Please output exactly the part of the records below that opens with the line containing "(o1 & rnd1 &" and closes with the line containing "cbn [canon_result za_ret].", both lines included, and nothing else.

[Opening Material shown section]

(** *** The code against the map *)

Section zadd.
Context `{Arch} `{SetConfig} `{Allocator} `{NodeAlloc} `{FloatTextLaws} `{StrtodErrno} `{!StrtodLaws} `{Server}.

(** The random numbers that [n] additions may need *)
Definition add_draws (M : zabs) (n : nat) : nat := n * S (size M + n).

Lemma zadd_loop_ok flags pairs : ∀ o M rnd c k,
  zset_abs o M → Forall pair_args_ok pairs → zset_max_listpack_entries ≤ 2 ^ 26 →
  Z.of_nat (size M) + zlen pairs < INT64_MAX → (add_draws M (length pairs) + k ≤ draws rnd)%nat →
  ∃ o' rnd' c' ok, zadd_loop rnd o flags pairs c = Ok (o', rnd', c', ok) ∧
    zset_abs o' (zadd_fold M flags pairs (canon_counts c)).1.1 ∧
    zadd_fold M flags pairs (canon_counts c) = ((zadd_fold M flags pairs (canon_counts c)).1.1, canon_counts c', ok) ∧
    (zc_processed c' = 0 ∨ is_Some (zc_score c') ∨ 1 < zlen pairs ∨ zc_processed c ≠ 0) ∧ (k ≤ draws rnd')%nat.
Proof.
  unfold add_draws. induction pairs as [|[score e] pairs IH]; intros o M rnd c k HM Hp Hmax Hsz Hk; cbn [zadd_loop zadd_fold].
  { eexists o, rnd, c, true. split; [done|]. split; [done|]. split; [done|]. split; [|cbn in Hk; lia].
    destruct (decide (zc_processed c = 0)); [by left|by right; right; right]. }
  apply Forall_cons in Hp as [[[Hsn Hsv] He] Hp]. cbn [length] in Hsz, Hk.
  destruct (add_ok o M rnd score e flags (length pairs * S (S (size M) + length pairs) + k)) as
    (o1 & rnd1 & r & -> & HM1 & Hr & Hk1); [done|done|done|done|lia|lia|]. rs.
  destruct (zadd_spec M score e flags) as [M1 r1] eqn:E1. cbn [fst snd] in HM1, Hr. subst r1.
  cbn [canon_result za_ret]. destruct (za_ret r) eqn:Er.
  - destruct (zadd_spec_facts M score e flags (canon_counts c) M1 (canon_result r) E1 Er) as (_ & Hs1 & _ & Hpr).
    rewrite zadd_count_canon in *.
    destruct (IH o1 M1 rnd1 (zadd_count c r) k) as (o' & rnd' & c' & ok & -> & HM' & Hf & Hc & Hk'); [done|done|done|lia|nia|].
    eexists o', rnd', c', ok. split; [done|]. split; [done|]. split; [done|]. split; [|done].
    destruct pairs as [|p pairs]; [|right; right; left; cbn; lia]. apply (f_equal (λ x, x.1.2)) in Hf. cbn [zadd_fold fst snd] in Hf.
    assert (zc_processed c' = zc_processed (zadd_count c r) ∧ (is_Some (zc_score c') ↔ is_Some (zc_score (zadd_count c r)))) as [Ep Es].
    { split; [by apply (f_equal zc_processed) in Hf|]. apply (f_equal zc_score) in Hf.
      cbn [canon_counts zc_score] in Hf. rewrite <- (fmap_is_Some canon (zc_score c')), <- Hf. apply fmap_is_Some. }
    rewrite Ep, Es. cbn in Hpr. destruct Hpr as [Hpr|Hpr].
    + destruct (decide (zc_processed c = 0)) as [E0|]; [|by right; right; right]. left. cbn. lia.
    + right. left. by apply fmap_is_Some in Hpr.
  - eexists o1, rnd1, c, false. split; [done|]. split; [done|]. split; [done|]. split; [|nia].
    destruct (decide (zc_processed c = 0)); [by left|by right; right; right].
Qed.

[Closing Material shown section]

Result below:
    (o1 & rnd1 & r & -> & HM1 & Hr & Hk1); [done|done|done|done|lia|lia|]. rs.
  destruct (zadd_spec M score e flags) as [M1 r1] eqn:E1. cbn [fst snd] in HM1, Hr. subst r1.
  cbn [canon_result za_ret]. destruct (za_ret r) eqn:Er.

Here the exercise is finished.